All that good intention and hard work is why it broke my heart when nearly every family I interviewed lashed out angrily at me when the stories were published. Michelle Mason’s family was livid that I mentioned she had been addicted to crack and heroin, although her convictions were public record and I had taken pains to make her successful recovery the focal point of the story. Victim Crystal Dozier’s mother – who had gotten used to sympathetic news coverage when the bodies were first discovered – was deeply hurt that I wrote that Mom herself had two drug convictions.

These were facts that I included because I had committed to shedding light on the circumstances that led each woman to Anthony Sowell’s doorway. Where they perished.

There were shards of hopelessness in each of the women’s stories, but we’d also uncovered moments of triumph. I saw the value of telling the unvarnished truth, but these families didn’t. And why should they? They hadn’t gone to journalism school, they already felt burned by the news; they were the ones who had actually lost a loved one, however flawed. If this was the only time their daughters’ stories were going to make it into print, they didn’t want the moment sullied with a litany of convictions and family failings.

I didn’t agree but I understood.

I had peered into a truly dark part of Cleveland. It was a cycle of helplessness, and I wasn’t feeling particularly like my articles had helped the situation.

That was a turning point for me.

I started challenging myself to do more, as a journalist. In 2012 I went to Managing Editor Thom Fladung and told him I was ready to write a “solution-oriented column,” identifying people and programs that were finding ways to move people out of poverty and improve the Cleveland landscape.

After I got the go-ahead, I started bombarding readers with ways they could take action: Support re-entry programs for ex-prisoners. Become a Big Brother or Big Sister. Adopt a vacant lot.

I wrote about programs such as the Baldwin-Wallace Scholars which established pipelines to college and careers for Cleveland schools’ students and urged more universities and companies to do something similar.

I wanted to spur activism. But it was still as painful as pulling teeth. Only a few columns generated much response, most notably something I wrote about College Now’s mentoring program for first-generation college students. It recruited so many volunteers that the organization had to create a waiting list.

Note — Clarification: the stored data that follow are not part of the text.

(** C24. A reconciliation of a device changes at most its pool and its discovery DaemonSet;
    when it reports no error, a device that exists has a pool with a grace period and
    the labels (an existing pool keeps its own grace period and its owners) and a
    DaemonSet as desired, and one that is gone has no DaemonSet any more. *)
Theorem Reconcile_establishes ns name w out w' :
  Reconcile k r SetControllerReference DeepEqual ns name w = (out, w') →
  (∃ w1, touches (T := HSMPool) (λ key, key = pool_key ns name) w w1 ∧
         touches (T := DaemonSet) (λ key, key = daemon_key ns name) w1 w') ∧
  (out.2 = None →
   match o_HSMDevices (objects w) !! (ns, name) with
   | Some dev => established (pool_ok name (o_HSMPools (objects w) !! pool_key ns name)) (pool_key ns name) w w' ∧
                 established (daemon_ok dev) (daemon_key ns name) w w'
   | None => gone (T := DaemonSet) (objects w') (daemon_key ns name)
   end).
Proof.
  unfold Reconcile. unfold st_bind at 1. destruct (api_Get (HSMDevices k) ns name w) as [g w1] eqn:Eg.
  apply api_Get_law in Eg as [S1 Hg]. destruct g as [dev|e].
  2:{ destruct (IsNotFound e) eqn:En; [|intros [= <- <-]; split; [exists w; split; [reflexivity|by apply touches_refl]|done]].
      cbn [k_get HSMDevice_kind] in Hg. rewrite Hg by done. intros [Ht Hgone]%cleanupDiscoveryDaemonSet_spec.
      split; [|done]. exists w1. split; [by apply touches_refl|done]. }
  destruct Hg as [Hl Hk]. cbn [k_get HSMDevice_kind] in Hl. rewrite Hl. injection Hk as Hns Hname. cbn in Hns, Hname.
  unfold st_bind. destruct (ensureHSMPool k SetControllerReference dev w1) as [res w2] eqn:Ep.
  apply ensureHSMPool_spec in Ep as [Tp Hp]. rewrite Hns, Hname in Tp, Hp.
  assert (touches (T := HSMPool) (λ key, key = pool_key ns name) w w2) as Tp' by (etrans; [by apply touches_refl|exact Tp]).
  destruct res as [[]|e]; [|intros [= <- <-]; split; [exists w2; by split|done]].
  intros E. apply ensureDiscoveryDaemonSet_spec in E as [Td Hd]. rewrite Hns, Hname in Td, Hd.
  split; [by exists w2|]. intros Hn. specialize (Hp eq_refl). specialize (Hd Hn). rewrite S1 in Hp. split.
  - destruct Td as (t & Et & _). unfold established in *. rewrite Et. rewrite S1 in Hp. exact Hp.
  - unfold established in *. destruct Hd as [?|(t0 & Ht0 & Hdel)]; [by left|right]. exists t0. split; [|done].
    destruct Tp' as (t & Et & _). rewrite Et in Ht0. exact Ht0.
Qed.
End Spec.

The more columns I wrote, the more convinced I became that illiteracy was one of the main culprits dooming Cleveland’s children and adults to remain stuck in the poverty cycle. And Ohio’s soon-to-become-law Third Grade Reading Guarantee was scaring my socks off.

Everything changed when I spied my first Little Free Library. I saw my first one in October 2012, and wrote a Sunday column about how this little book box had sparked excitement for reading among Miles Park School students.

This time, something was very different.

With every subsequent column, I heard from dozens of readers wanting to help. They donated enough money to install 13 more Little Free Libraries across Cleveland.

I had white suburbanites offering to drive books into the inner-city, to put them into the hands of low-income black kids.

Eureka! I had finally tapped into that vein of compassion that I’d been seeking, the one that could unleash a flood of activism across racial and socioeconomic lines.

I could see a new pathway emerging for me, at the exact same time that The Plain Dealer announced it would be downsizing again.

And that’s how I ended my career at The PD. I volunteered for the Great Layoff of 2013, acutely aware that if literacy was to be my mission, then writing in the pages of The Plain Dealer was not going to help me reach my target audience.

I had outgrown my newspaper career, and was ready for the next chapter, as a literacy advocate.